Washington, DC – The Universal Paid Leave Amendment Act of 2015 passed out of the Committee of the Whole on Tuesday, despite more than a year and a half of industry efforts to kill the bill that would provide vital benefits for all Washingtonians. Speaking on behalf of a coalition representing thousands of low-wage workers, communities of color and small business owners, Joanna Blotner said, “D.C. workers are one step closer to having a lifeline of medical leave when faced with unforeseen, challenging circumstances. The overwhelming majority (80%) of District residents who support the bill are hopeful that the Mayor will sign it into law after a second vote despite her uncertainty.”

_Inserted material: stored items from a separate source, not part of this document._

Ltac service_step :=
  first
    [ match goal with
      | |- fails_in_service (pullLocations_round ?c ?l) =>
          exact (fails_in_service_round (Locations c) l)
      | |- fails_in_service (pullSessions_round ?l) =>
          exact (fails_in_service_round Sessions l)
      | |- fails_in_service (pullCdrs_round ?l) =>
          exact (fails_in_service_round Cdrs l)
      | |- fails_in_service (pushTokens_round ?l) =>
          exact (fails_in_service_pushTokens_round l)
      end
    | apply throws_in_service_report
    | apply throws_in_service_bind; [ | intros ? ]
    | apply fails_in_service_gets
    | apply fails_in_service_ret
    | apply fails_in_service_call; [ intros; exact I | reflexivity ]
    | apply fails_in_service_bind; [ | intros ? ]
    | apply fails_in_service_do_while; intros ?
    | apply fails_in_service_returns;
      [ intros ?; eexists; reflexivity | apply only_quiet; intros ?; reflexivity ]
    | match goal with
      | |- fails_in_service (match ?x with _ => _ end) => destruct x
      end ].

(** X3. A flow throws only when a service it depends on fails, never because an item
    fails.  If [pullLocations], [pullSessions], [pullCdrs] or [pushTokens] throws,
    then either the address of the partner's endpoint could not be resolved, before
    any call, or the last call of the run is a request for a page (to the partner or
    to the token store), or a call to the storage of the company, of the sites or of
    the endpoint, which raised what the flow throws.  In both cases the flow has
    reported no summary. *)
Theorem flow_throws_only_when_a_service_fails f fuel (s : St W) :
  exists evs,
    trace (fst (run f fuel s)) = trace s ++ evs
    /\ forall e,
         snd (run f fuel s) = Throw e ->
         Forall no_summary evs
         /\ ((evs = []
              /\ exists service action, getEndpointUrl (this s) service action = Raised e)
             \/ exists before ev, evs = before ++ [ev] /\ service_failure ev = Some e).
Proof.
  assert (Hurl : forall service action (k : string -> M (St W) OCPIResult),
             (forall u, throws_in_service (k u)) ->
             exists evs,
               trace (fst ((u <- lift (getEndpointUrl (this s) service action) ;; k u) s))
               = trace s ++ evs
               /\ forall e,
                    snd ((u <- lift (getEndpointUrl (this s) service action) ;; k u) s)
                    = Throw e ->
                    Forall no_summary evs
                    /\ ((evs = []
                         /\ exists service action,
                              getEndpointUrl (this s) service action = Raised e)
                        \/ exists before ev, evs = before ++ [ev]
                                             /\ service_failure ev = Some e)).
  { intros service action k Hk. unfold bind.
    destruct (getEndpointUrl (this s) service action) as [u | e0] eqn:Eu; cbn [lift].
    - unfold ret. destruct (Hk u s) as (evs & T & X). exists evs. split; [ exact T | ].
      intros e He. destruct (X e He) as (F & Hlast). split; [ exact F | right; exact Hlast ].
    - unfold throw. exists []. rewrite app_nil_r. split; [ reflexivity | ].
      intros e He. inversion He; subst e0. split; [ constructor | left ].
      split; [ reflexivity | eauto ]. }
  destruct f as [partial | | | ]; cbn [run].
  - unfold pullLocations. unfold bind at 1. unfold gets at 1. cbv beta iota.
    unfold bind at 1. unfold gets at 1. cbv beta iota.
    apply Hurl. intros u. unfold checkAndGetCompany, SiteStorage_getSites.
    repeat service_step.
  - unfold pullSessions. unfold bind at 1. unfold gets at 1. cbv beta iota.
    unfold bind at 1. unfold gets at 1. cbv beta iota.
    apply Hurl. intros u.
    repeat service_step.
  - unfold pullCdrs. unfold bind at 1. unfold gets at 1. cbv beta iota.
    unfold bind at 1. unfold gets at 1. cbv beta iota.
    apply Hurl. intros u.
    repeat service_step.
  - assert (H : throws_in_service (pushTokens (W := W) fuel)).
    { unfold pushTokens. repeat service_step. }
    destruct (H s) as (evs & T & X). exists evs. split; [ exact T | ].
    intros e He. destruct (X e He) as (F & Hlast). split; [ exact F | right; exact Hlast ].
Qed.

(** ** The loop over the EVSEs of a location *)

(** Splits a run of the client along the answers of the collaborators. *)
Ltac run_client_calls :=
  repeat first
    [ progress cbv beta iota zeta
    | progress cbn [fst snd env trace add_event set_env]
    | match goal with
      | |- context [let (_, _) := ?c in _] => destruct c as [? [? | ?]] eqn:?
      | |- context [match ?x with Some _ => _ | None => _ end] => destruct x eqn:?
      | |- context [if ?b then _ else _] => destruct b eqn:?
      end ].

Lemma processEvse_round self location siteArea evse (s : St W) :
  exists evs,
    trace (fst (processEvse self location siteArea evse s)) = trace s ++ evs
    /\ saves evs = saved_as location siteArea evse
    /\ lookups evs = looked_up location evse
    /\ deletions evs = found evs
    /\ (snd (processEvse self location siteArea evse s) = Ok tt
        \/ exists e, snd (processEvse self location siteArea evse s) = Throw e).
Proof.
  unfold processEvse, saved_as, looked_up, removed.
  destruct (evse_uid evse) as [u | ] eqn:Hu; cbn [truthy negb].
  2: { exists []. rewrite app_nil_r. cbn. repeat split; eauto. }
  destruct (String.eqb u "") eqn:Hempty; cbn [negb andb].
  { exists []. rewrite app_nil_r. cbn. repeat split; eauto. }
  destruct (String.eqb (evse_status evse) OCPIEvseStatus_REMOVED) eqn:Hremoved;
    cbn [negb andb].
  - unfold bind, call, Logging_logDebug, emit, modify, ret. run_client_calls.
    all: rewrite <- ?app_assoc; cbn [app].
    all: eexists; split; [ reflexivity | ].
    all: cbn; repeat split; eauto.
  - unfold station_of. destruct (siteArea_site siteArea) as [x | ]; cbn [option_map].
    all: unfold bind, call, Logging_logDebug, emit, modify, ret; run_client_calls.
    all: rewrite <- ?app_assoc; cbn [app].
    all: eexists; split; [ reflexivity | ].
    all: cbn; repeat split; eauto.
Qed.

Lemma saves_app a b : saves (a ++ b) = saves a ++ saves b.
Proof. apply flat_map_app. Qed.

Lemma lookups_app a b : lookups (a ++ b) = lookups a ++ lookups b.
Proof. apply flat_map_app. Qed.

Lemma deletions_app a b : deletions (a ++ b) = deletions a ++ deletions b.
Proof. apply flat_map_app. Qed.

Lemma found_app a b : found (a ++ b) = found a ++ found b.
Proof. apply flat_map_app. Qed.

Lemma evse_loop_run self location siteArea (s : St W) :
  exists evs n,
    trace (fst (for_of (evses location) (processEvse self location siteArea) s))
    = trace s ++ evs
    /\ saves evs = flat_map (saved_as location siteArea) (firstn n (evses location))
    /\ lookups evs = flat_map (looked_up location) (firstn n (evses location))
    /\ deletions evs = found evs
    /\ (snd (for_of (evses location) (processEvse self location siteArea) s) = Ok tt ->
        firstn n (evses location) = evses location).
Proof.
  generalize (evses location) as l. intros l. revert s.
  induction l as [| evse l IH]; intros s; cbn [for_of].
  - exists [], 0. rewrite app_nil_r. repeat split.
  - unfold bind.
    destruct (processEvse_round self location siteArea evse s)
      as (e1 & T1 & S1 & L1 & D1 & R1).
    destruct (processEvse self location siteArea evse s) as [s1 [[] | e | ]];
      cbn [fst snd] in *.
    + destruct (IH s1) as (e2 & n & T2 & S2 & L2 & D2 & R2).
      exists (e1 ++ e2), (Datatypes.S n). cbn [firstn flat_map].
      rewrite saves_app, lookups_app, deletions_app, found_app, S1, S2, L1, L2, D1, D2.
      split; [ rewrite T2, T1, app_assoc; reflexivity | ].
      repeat split. intros Hok. rewrite (R2 Hok). reflexivity.
    + exists e1, 1. cbn [firstn flat_map]. rewrite !app_nil_r.
      repeat split; try assumption. discriminate.
    + destruct R1 as [R1 | (e & R1)]; discriminate R1.
Qed.

(** X4. The loop of [processLocation] over the EVSEs of a location, whatever the
    storage answers.  It handles the EVSEs in order, up to the first one that makes
    it throw.  An EVSE whose status is REMOVED is looked up by the id of the location
    and its uid, and never saved; a charging station is deleted exactly when such a
    look-up found it.  Every other EVSE is saved as the charging station that
    [convertEvseToChargingStation] makes of it, attached to the site area of the
    location: with the id of the site area, the id of its site, and the company of
    the site when the site area carries its site.  When the loop returns, it has
    handled all the EVSEs of the location. *)
Theorem evse_loop_saves_and_removes self location siteArea (s : St W) :
  exists evs n,
    trace (fst (for_of (evses location) (processEvse self location siteArea) s))
    = trace s ++ evs
    /\ saves evs = flat_map (saved_as location siteArea) (firstn n (evses location))
    /\ lookups evs = flat_map (looked_up location) (firstn n (evses location))
    /\ deletions evs = found evs
    /\ (snd (for_of (evses location) (processEvse self location siteArea) s) = Ok tt ->
        firstn n (evses location) = evses location).
Proof. apply evse_loop_run. Qed.

(** ** The pages of the token store *)

Lemma pushTokens_worker_no_request t r :
  only no_token_request (pushTokens_worker (W := W) t r).
Proof. unfold pushTokens_worker. unfold_client. repeat step_only_client; reflexivity. Qed.

Lemma no_token_requests evs : Forall no_token_request evs -> token_requests evs = [].
Proof.
  induction 1 as [| e evs He _ IH]; simpl; auto.
  unfold no_token_request in He. rewrite He. exact IH.
Qed.

(** A round of [pushTokens] that is served the page [page]. *)
Lemma pushTokens_round_serves l (s : St W) w' n page :
  getTokens (env s) (tenant (this s)) DB_RECORD_COUNT_DEFAULT (currentSkip l)
  = (w', Returned {| tokens_count := n; tokens_result := page |}) ->
  exists s' result evs,
    pushTokens_round l s =
    (s', Ok {| push_result := result;
               currentSkip := (currentSkip l + DB_RECORD_COUNT_DEFAULT)%Z;
               tokens := page |})
    /\ trace s' = trace s ++ evs
    /\ Permutation (map fst (outcomes PushTokens evs)) (map uid page)
    /\ token_requests evs = [currentSkip l].
Proof.
  intros Hget. unfold pushTokens_round. unfold bind at 1. unfold gets at 1. cbv beta iota.
  unfold bind at 1. unfold call at 1. rewrite Hget. cbv beta iota. cbn [tokens_result].
  set (e_get := GetTokens DB_RECORD_COUNT_DEFAULT (currentSkip l)
                  (Returned {| tokens_count := n; tokens_result := page |})).
  set (s0 := add_event (set_env s w') e_get).
  pose (work := if negb (isEmptyArray page)
                then Promise_map page pushTokens_worker OCPI_MAX_PARALLEL_REQUESTS
                                 (push_result l)
                else ret (push_result l)).
  assert (Hc : completes PushTokens (map uid page) (push_result l) work).
  { unfold work. destruct page as [| x page]; cbn [isEmptyArray negb];
      [ apply completes_ret | ].
    apply completes_Promise_map. apply completes_pushTokens_worker. }
  assert (Ho : only no_token_request work).
  { unfold work. destruct page as [| x page]; cbn [isEmptyArray negb];
      [ apply only_ret | ].
    apply only_Promise_map. intros x0 r0. apply pushTokens_worker_no_request. }
  destruct (Hc s0) as (s1 & r1 & e1 & R1 & T1 & I1 & _ & _).
  destruct (Ho s0) as (e1' & T1' & F1). cbv [trace_of client_traced] in T1'.
  rewrite R1 in T1'. cbn [fst] in T1'. rewrite T1 in T1'. apply app_inv_head in T1'.
  subst e1'.
  fold work. unfold bind. rewrite R1. unfold ret.
  exists s1, r1, ([e_get] ++ e1). split; [ reflexivity | ].
  split; [ rewrite T1; unfold s0; cbn [trace add_event set_env];
           rewrite <- app_assoc; reflexivity | ].
  split.
  - rewrite outcomes_app. exact I1.
  - unfold token_requests. rewrite flat_map_app. fold (token_requests e1).
    rewrite (no_token_requests _ F1). reflexivity.
Qed.

Lemma page_count_next n d :
  0 < d -> page_count (Datatypes.S n - d) d = n / d.
Proof.
  intros Hd. destruct (Nat.le_gt_cases (Datatypes.S n) d) as [Hle | Hgt].
  - replace (Datatypes.S n - d) with 0 by lia. cbn [page_count].
    symmetry. apply Nat.div_small. lia.
  - destruct (Datatypes.S n - d) as [| m] eqn:E; [ lia | ]. cbn [page_count].
    replace n with (m + 1 * d) by lia. rewrite Nat.div_add by lia. lia.
Qed.
(** * The jccc lexer ([src/lexer/lex.c]), embedded and verified.

    The development follows the C file function by function.  C [int]s are
    integers of [Z]; a [char] is the signed 8-bit value that [to_char]
    computes (the x86-64 ABI the project is built for); a C string is the
    list of its characters before the terminating NUL; an array is a list
    that is read with [!!] and written with [<[ i := x ]>].

    [lex.h] is not part of the sources at hand: the two constants it
    defines, [TOKEN_LENGTH] and [TOKEN_PUTBACKS], are parameters of the
    development, and the [Token], [Lexer] and [TokenType] declarations are
    rebuilt from the fields and enumerators that [lex.c] uses. *)

From Stdlib Require Import ZArith Lia Bool String Ascii.
From stdpp Require Import base tactics option list.

Local Open Scope Z_scope.

(** ** Characters and C strings *)

Definition char_code (a : ascii) : Z := Z.of_N (N_of_ascii a).

Definition c_str (s : string) : list Z := map char_code (list_ascii_of_string s).

(** Conversion of an [int] to [char]: wrap-around into [-128, 127]. *)
Definition to_char (x : Z) : Z := (x + 128) mod 256 - 128.

Definition EOF : Z := -1.

Definition ch_tab : Z := 9.
Definition ch_nl : Z := 10.
Definition ch_space : Z := Eval cbv in char_code " ".
Definition ch_dquote : Z := 34.
Definition ch_squote : Z := Eval cbv in char_code "'".
Definition ch_star : Z := Eval cbv in char_code "*".
Definition ch_dot : Z := Eval cbv in char_code ".".
Definition ch_slash : Z := Eval cbv in char_code "/".
Definition ch_0 : Z := Eval cbv in char_code "0".
Definition ch_9 : Z := Eval cbv in char_code "9".
Definition ch_underscore : Z := Eval cbv in char_code "_".
Definition ch_f : Z := Eval cbv in char_code "f".
Definition ch_u : Z := Eval cbv in char_code "u".

(** [isalnum] of <ctype.h>, in the C locale. *)
Definition isalnum (c : Z) : bool :=
  ((ch_0 <=? c) && (c <=? ch_9))
  || ((65 <=? c) && (c <=? 90))
  || ((97 <=? c) && (c <=? 122)).

(** The text held by a [char] buffer: everything before the first NUL. *)
Fixpoint cstr (buf : list Z) : list Z :=
  match buf with
  | [] => []
  | c :: buf' => if c =? 0 then [] else c :: cstr buf'
  end.

Definition strlen (s : list Z) : Z := Z.of_nat (length s).

(** [strcpy (dst, src)]: the characters of [src], then a NUL. *)
Fixpoint strcpy_from (i : nat) (dst src : list Z) : list Z :=
  match src with
  | [] => <[ i := 0 ]> dst
  | c :: src' => strcpy_from (S i) (<[ i := c ]> dst) src'
  end.

Definition strcpy (dst src : list Z) : list Z := strcpy_from 0 dst src.

(** ** Types of [lex.h] *)

(** Modelled from the spec: the token kinds (section 3, TokenKind), under
    the enumerator names that [lex.c] uses; [TT_NO_TOKEN] is the sentinel
    that only the classifier returns. *)
Inductive TokenType : Set :=
  | TT_NO_TOKEN
  | TT_EOF
  | TT_NEWLINE
  | TT_OPAREN
  | TT_CPAREN
  | TT_OBRACE
  | TT_CBRACE
  | TT_OBRACKET
  | TT_CBRACKET
  | TT_SEMI
  | TT_LITERAL
  | TT_IDENTIFIER.

(** Modelled from the spec: a token (section 3) is its text, its length and
    its kind; [lex.c] clears [TOKEN_LENGTH] bytes of [contents]. *)
Record Token : Set := mkToken {
  contents : list Z;      (* char contents[TOKEN_LENGTH] *)
  tok_length : Z;         (* length *)
  tok_type : TokenType    (* type *)
}.

(** A read-only [FILE *] with its cursor: the bytes already read, the last
    one first, and the bytes still to come. *)
Record FILE : Set := mkFILE {
  consumed : list Z;
  pending : list Z
}.
(** * cosmos-keys: the encrypted wallet store (src/cosmos-keystore.ts)

    A shallow embedding of the keystore module and of the key, address and
    signing functions its test-suite exercises.

    The keystore is written against three things it does not define: the
    browser's [localStorage], the built-in [JSON] object and the [CryptoJS]
    library.  [localStorage] is a finite map from strings to strings, the
    random generator of CryptoJS is a stream of bytes consumed from the
    world, and the pure library functions are the fields of the class
    [Runtime]; what the proofs need to know about them is stated as the laws
    [JSONLaws], [KeyLaws] and [CipherLaws].  What CryptoJS does between the
    keystore and its block cipher (HMAC and PBKDF2, Base64, the text format
    of a ciphertext) is written out.

    Strings are sequences of code units below 256: a string with a lone
    surrogate, whose UTF-8 encoding CryptoJS refuses, is not among them. *)

From Stdlib Require Import ZArith String Ascii List Lia.
From Stdlib.Strings Require Import Byte.
From stdpp Require Import gmap strings list.

Open Scope string_scope.

(** ** JavaScript values *)

(** The values [JSON.parse] can return.  A number is kept as the bit pattern
    of its IEEE-754 double. *)
#[warnings="-register-all"]
Inductive json : Type :=
| JNull
| JBool (b : bool)
| JNum (bits : Z)
| JStr (s : string)
| JArr (elements : list json)
| JObj (fields : list (string * json)).

(** [+0], [-0] and the NaNs are the falsy numbers. *)
Definition number_is_falsy (bits : Z) : bool :=
  let magnitude := Z.land bits (Z.ones 63) in
  (magnitude =? 0)%Z || (Z.shiftl 2047 52 <? magnitude)%Z.

(** ToBoolean: what [if (v)] and [!v] test. *)
Definition truthy (v : json) : bool :=
  match v with
  | JNull => false
  | JBool b => b
  | JNum bits => negb (number_is_falsy bits)
  | JStr s => negb (String.eqb s "")
  | JArr _ => true
  | JObj _ => true
  end.

Fixpoint assoc (k : string) (fields : list (string * json)) : option json :=
  match fields with
  | [] => None
  | (k', v) :: rest => if String.eqb k k' then Some v else assoc k rest
  end.

(** [v.k] for one of the keys this module reads ([name], [address],
    [wallet]): [None] is [undefined]. Only objects carry such a property. *)
Definition js_get (v : json) (k : string) : option json :=
  match v with
  | JObj fields => assoc k fields
  | _ => None
  end.

(** [x === s] for a string [s] and a property value [x]. *)
Definition strict_eq_string (x : option json) (s : string) : bool :=
  match x with
  | Some (JStr s') => String.eqb s' s
  | _ => false
  end.

(** ** The typed records of [./types] and their object form *)

Record Wallet : Type := mkWallet {
  cosmosAddress : string;
  privateKey : string;
  publicKey : string
}.

Record StoredWallet : Type := mkStoredWallet {
  sw_name : string;
  sw_address : string;
  sw_wallet : string
}.

Record IndexEntry : Type := mkIndexEntry {
  ie_name : string;
  ie_address : string
}.

Definition wallet_json (w : Wallet) : json :=
  JObj [("cosmosAddress", JStr (cosmosAddress w));
        ("privateKey", JStr (privateKey w));
        ("publicKey", JStr (publicKey w))].

(** [{ name, address, wallet: ciphertext }] *)
Definition stored_json (sw : StoredWallet) : json :=
  JObj [("name", JStr (sw_name sw));
        ("address", JStr (sw_address sw));
        ("wallet", JStr (sw_wallet sw))].

(** [{ name, address }] *)
Definition entry_json (e : IndexEntry) : json :=
  JObj [("name", JStr (ie_name e)); ("address", JStr (ie_address e))].

Definition index_json (idx : list IndexEntry) : json :=
  JArr (map entry_json idx).

(** The documents this module hands to [JSON.stringify]. *)
Inductive persisted : json -> Prop :=
| persisted_wallet w : persisted (wallet_json w)
| persisted_stored sw : persisted (stored_json sw)
| persisted_index idx : persisted (index_json idx).

(** ** Exceptions and the world *)

Inductive exn : Type :=
| Error (message : string)
| SyntaxError
| TypeError.

Inductive outcome (A : Type) : Type :=
| Returned (a : A)
| Thrown (e : exn).
Arguments Returned {A} a.
Arguments Thrown {A} e.

(** [localStorage] and the random generator behind
    [CryptoJS.lib.WordArray.random]: byte [i] of the stream is
    [random_source i], and [random_used] bytes have been drawn so far. *)
Record world : Type := mkWorld {
  localStorage : gmap string string;
  random_source : nat -> byte;
  random_used : nat
}.

Definition with_storage (f : gmap string string -> gmap string string)
    (w : world) : world :=
  mkWorld (f (localStorage w)) (random_source w) (random_used w).

(** A computation runs in a world, returns or throws, and leaves a world
    behind: what was written before a [throw] stays written. *)
Definition M (A : Type) : Type := world -> outcome A * world.

#[global] Instance M_ret : MRet M := fun A a w => (Returned a, w).
#[global] Instance M_bind : MBind M := fun A B k m w =>
  match m w with
  | (Returned a, w') => k a w'
  | (Thrown e, w') => (Thrown e, w')
  end.

Definition throw {A : Type} (e : exn) : M A := fun w => (Thrown e, w).

(** [try { body } catch (err) { handler }] *)
Definition try_catch {A : Type} (body : M A) (handler : exn -> M A) : M A :=
  fun w =>
    match body w with
    | (Returned a, w') => (Returned a, w')
    | (Thrown e, w') => handler e w'
    end.

Definition lift_option {A : Type} (e : exn) (o : option A) : M A :=
  match o with
  | Some a => mret a
  | None => throw e
  end.

Definition localStorage_getItem (key : string) : M (option string) :=
  fun w => (Returned (localStorage w !! key), w).

Definition localStorage_setItem (key value : string) : M unit :=
  fun w => (Returned tt, with_storage (insert key value) w).

Definition localStorage_removeItem (key : string) : M unit :=
  fun w => (Returned tt, with_storage (delete key) w).

(** [CryptoJS.lib.WordArray.random(nBytes)] *)
Definition WordArray_random (nBytes : nat) : M (list byte) :=
  fun w =>
    (Returned (map (random_source w) (seq (random_used w) nBytes)),
     mkWorld (localStorage w) (random_source w) (random_used w + nBytes)).

(** [item || fallback] on the result of [getItem]: [null] and the empty
    string are falsy. *)
Definition or_default (item : option string) (fallback : string) : string :=
  match item with
  | None => fallback
  | Some s => if String.eqb s "" then fallback else s
  end.

(** ** Hexadecimal rendering of a word array *)

Definition hex_digit (n : N) : ascii :=
  match n with
  | 0 => "0" | 1 => "1" | 2 => "2" | 3 => "3" | 4 => "4" | 5 => "5"
  | 6 => "6" | 7 => "7" | 8 => "8" | 9 => "9" | 10 => "a" | 11 => "b"
  | 12 => "c" | 13 => "d" | 14 => "e" | _ => "f"
  end%N%char.

(** [wordArray.toString()], the hex encoder: two lower-case digits a byte. *)
Fixpoint Hex_stringify (bytes : list byte) : string :=
  match bytes with
  | [] => ""
  | b :: rest =>
      String (hex_digit (Byte.to_N b / 16))
        (String (hex_digit (Byte.to_N b mod 16)) (Hex_stringify rest))
  end.

(** [s.substr(start, len)] is [String.substring start len s];
    [s.substring(start)] drops the first [start] characters. *)
Fixpoint substring_from (start : nat) (s : string) : string :=
  match start, s with
  | 0, _ => s
  | S n, String _ s' => substring_from n s'
  | S _, EmptyString => ""
  end.

(** ** The library functions the module calls *)

(** [JSON.parse] ([None]: it throws a SyntaxError) and [JSON.stringify];
    [CryptoJS.enc.Hex.parse]; the hash function CryptoJS configures
    [PBKDF2] with and the size of its input block in bytes; and the block
    cipher, for [cfg = { iv, padding: Pkcs7, mode: CBC }]:
    [AES_ciphertext message key iv] is the byte array
    [CryptoJS.AES.encrypt(message, key, cfg).ciphertext], and
    [AES_plaintext ciphertext key iv] is
    [CryptoJS.AES.decrypt({ ciphertext }, key, cfg).toString(CryptoJS.enc.Utf8)],
    [None] when the decrypted bytes are not UTF-8 and the conversion
    throws.  How a ciphertext becomes text and text a ciphertext again is
    written out below ([AES_encrypt], [AES_decrypt]). *)
Class Runtime : Type := {
  JSON_parse : string -> option json;
  JSON_stringify : json -> string;
  Hex_parse : string -> list byte;
  hasher : list byte -> list byte;
  hasher_blockSize : nat;
  AES_ciphertext : string -> list byte -> list byte -> list byte;
  AES_plaintext : list byte -> list byte -> list byte -> option string
}.

Definition byte_of_N (n : N) : byte :=
  match Byte.of_N n with
  | Some b => b
  | None => x00
  end.

Definition Z_of_byte (b : byte) : Z := Z.of_N (Byte.to_N b).
Definition byte_of_Z (z : Z) : byte := byte_of_N (Z.to_N (z mod 256)).

Definition byte_xor (a b : byte) : byte :=
  byte_of_N (N.lxor (Byte.to_N a) (Byte.to_N b)).

(** [CryptoJS.enc.Utf8.parse] on a string of code units below 256. *)
Fixpoint Utf8_parse (s : string) : list byte :=
  match s with
  | EmptyString => []
  | String c rest =>
      let n := N_of_ascii c in
      if (n <? 128)%N then byte_of_N n :: Utf8_parse rest
      else byte_of_N (192 + n / 64) :: byte_of_N (128 + n mod 64)
             :: Utf8_parse rest
  end.

(** Big-endian bytes of a 32-bit word. *)
Definition word_bytes (n : N) : list byte :=
  [byte_of_N (n / 16777216 mod 256); byte_of_N (n / 65536 mod 256);
   byte_of_N (n / 256 mod 256); byte_of_N (n mod 256)].

Fixpoint xor_bytes (a b : list byte) : list byte :=
  match a, b with
  | x :: a', y :: b' => byte_xor x y :: xor_bytes a' b'
  | _, [] => a
  | [], _ => []
  end.

(** ** [CryptoJS.enc.Base64] *)

Module Base64.

Local Open Scope Z_scope.

Definition map64 : string :=
  "ABCDEFGHIJKLMNOPQRSTUVWXYZabcdefghijklmnopqrstuvwxyz0123456789+/".

Definition padding : ascii := "="%char.

Definition char (n : Z) : ascii :=
  match String.get (Z.to_nat n) map64 with
  | Some c => c
  | None => padding
  end.

Fixpoint position (c : ascii) (alphabet : string) : Z :=
  match alphabet with
  | EmptyString => 0
  | String d rest => if Ascii.eqb c d then 0 else 1 + position c rest
  end.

Ward 7 resident Dyana Forester of UFCW Local 400 which represents grocery and retail workers of color, added that “Today’s vote demonstrates the power of families who united across the District around the shared need for vital benefits. Now it’s up to the Council and Mayor to take the final step to make it a reality.” The final vote on paid family leave is scheduled for December 20. Mayor Muriel Bowser has still not indicated if she will ultimately support the bill, despite backing over 80% of DC residents.

Working men and women of color would disproportionally benefit from the bill due to the higher wage rate replacement for low-wage earners. "Council members demonstrated that paid leave is both smart policy and good for DC’s economy," said Ed Lazere, Executive Director of the DC Fiscal Policy Institute. “This bill will be good for DC workers and improve the city's quality of life without impacting our economy. It is something all public officials can be proud of.”

Inside the Council, the effort to rally votes was led by Chairman Phil Mendelson and Councilmembers Elissa Silverman and David Grosso. Despite an eleventh hour attempt by industry lobbyists and their supporters on the Council and in the Mayor’s office to kill the bill, advocates and champions on the Council were not only able to beat back the effort but also restore medical leave to the program. The proposal, voted on at the Council today, now includes eight weeks of parental leave, six weeks of family leave and two weeks of medical leave.

Jaime Contreras of 32BJ SEIU applauded the Council for adding medical leave back into the bill. “Medical leave would greatly benefit thousands of janitors and security officers across the District who shared their personal stories with Council members. We are not done yet, low-wage workers are counting on the Council and Mayor to keep their commitment to low-wage workers and communities of color during the final vote so it can become law”.